» **EXERCISE DETAILS**: Return, word for word, the line that contains "- reflexivity." and every line after it through the end of the records.

» **RECORDS SHOWN**:
(** What an interrupt of this machine needs. *)
Lemma demo_premises m p q b c : four m p q b c →
  let ts := {[q := resume (context_at m c)]} : gmap Z cpu in
  let pg := demo_proc 1 RUNNING 1 0 q 0 in
  ts !! p = None ∧ b ∈ demo_home p b c p ∧ procs (demo_world m p q c) !! p = Some pg ∧
  (∀ x, x ∈ [q] → ¬ has_status (procs (demo_world m p q c)) RUNNING x) ∧
  runnable (procs (demo_world m p q c)) (u64 (uptime (demo_world m p q c) + timer_quantum)) q = true ∧
  suspend p pg (demo_core b) ts !! q = Some (resume (context_at m c)).
Proof.
  intros H ts pg. pose proof (fo_apart _ _ _ _ _ H) as (Hne & _). split_and!.
  - apply lookup_singleton_ne. congruence.
  - unfold demo_home. rewrite decide_True by reflexivity. apply elem_of_singleton. reflexivity.
  - apply lookup_insert_eq.
  - intros x [->|?%elem_of_nil]%elem_of_cons (pr & Hpr & Hst); [|contradiction].
    cbn [procs demo_world] in Hpr.
    rewrite lookup_insert_ne, lookup_singleton_eq in Hpr by exact Hne. injection Hpr as <-. discriminate.
  - unfold runnable. cbn [procs demo_world].
    rewrite lookup_insert_ne, lookup_singleton_eq by exact Hne. reflexivity.
  - unfold suspend. rewrite decide_True by reflexivity. rewrite lookup_insert_ne by exact Hne.
    apply lookup_singleton_eq.
Qed.

Lemma timer_switches_witness : ∃ p q b c,
  runs (interrupt (λ _, 0) 0x9999 tss_stack None (timer_code (λ f, mret f) (λ f, mret f) (λ f, mret f)))
    (demo_machine demo_four p q b c) (λ _ s', ∃ l' ws,
      let w' := world (kern s') in
      core s' ≡ resume (context_at demo_four c) ∧ current_process w' = q ∧ has_status (procs w') RUNNING q ∧
      threads_inv w' l' (demo_home p b c) (delete q (suspend p (demo_proc 1 RUNNING 1 0 q 0) (demo_core b)
        {[q := resume (context_at demo_four c)]})) ∧
      l' `sublist_of` [p; q] ∧
      (∀ x, x ∈ [p; q] → x ∈ l' ∨ has_status (procs (demo_world demo_four p q c)) DEAD x) ∧
      ports (kern s') = [] ++ ws ∧
      ∀ ps, irq_taken 0 ps → in_service (pics_after ws ps).1 = 0 ∧ in_service (pics_after ws ps).2 = 0).
Proof.
  destruct demo_four_ok as (p & q & b & c & H). exists p, q, b, c.
  destruct (demo_interrupted _ _ _ _ _ H) as [MI Ho]. destruct (demo_premises _ _ _ _ _ H) as (P1 & P2 & P3 & P4 & P5 & P6).
  exact (timer_switches (λ _, 0) 0x9999 (λ f, mret f) (λ f, mret f) (λ f, mret f)
    (demo_machine demo_four p q b c) [p; q] (demo_home p b c) {[q := resume (context_at demo_four c)]}
    p q b [q] [] [p] (demo_proc 1 RUNNING 1 0 q 0) (resume (context_at demo_four c)) MI eq_refl
    (demo_threads _ _ _ _ _ H) P1 P2 Ho (rot_refl _) P3 eq_refl P4 eq_refl (Forall_nil _) P5 P6).
Defined.

Lemma no_threads : threads_inv no_procs [] (λ _, ∅) ∅.
Proof.
  assert (∀ x : Z, ¬ (x ∈ [])) as Hno by (intros x Hx; by apply elem_of_nil in Hx). split.
  - split; [reflexivity|apply NoDup_nil_2| |reflexivity]. exists ∅. split; [exact demo_heap_ok|].
    intros p Hp. destruct (Hno p Hp).
  - exists ∅. split; [exact demo_heap_ok|]. apply union_subseteq. split; apply empty_subseteq.
  - intros x b Hx. destruct (Hno x Hx).
  - intros x y b Hx. destruct (Hno x Hx).
  - intros x k Hx. destruct (Hno x Hx).
Qed.

Lemma process_create_thread_witness :
  safe (process_create 4096 [105] 8192 7) no_procs (λ p w', ∃ home' base,
    ¬ (p ∈ []) ∧ (∀ x, x ∈ [] → home' x = ∅) ∧
    threads_inv w' ([] ++ [p]) home' (<[p := resume (start_context 4096 8192 7 (u64 (base + STACK_SIZE)))]> ∅) ∧
    base ∈ home' p ∧ owns (mem w') base base STACK_SIZE ∧ base + STACK_SIZE ≤ 2 ^ 64).
Proof.
  apply (process_create_thread no_procs [] (λ _, ∅) ∅ 4096 [105] 8192 7 no_threads).
  - reflexivity.
  - intros x px Hx. cbn [procs no_procs] in Hx. rewrite lookup_empty in Hx. discriminate.
Defined.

» **EXPECTED OUTPUT**:
  - reflexivity.
  - intros x px Hx. cbn [procs no_procs] in Hx. rewrite lookup_empty in Hx. discriminate.
Defined.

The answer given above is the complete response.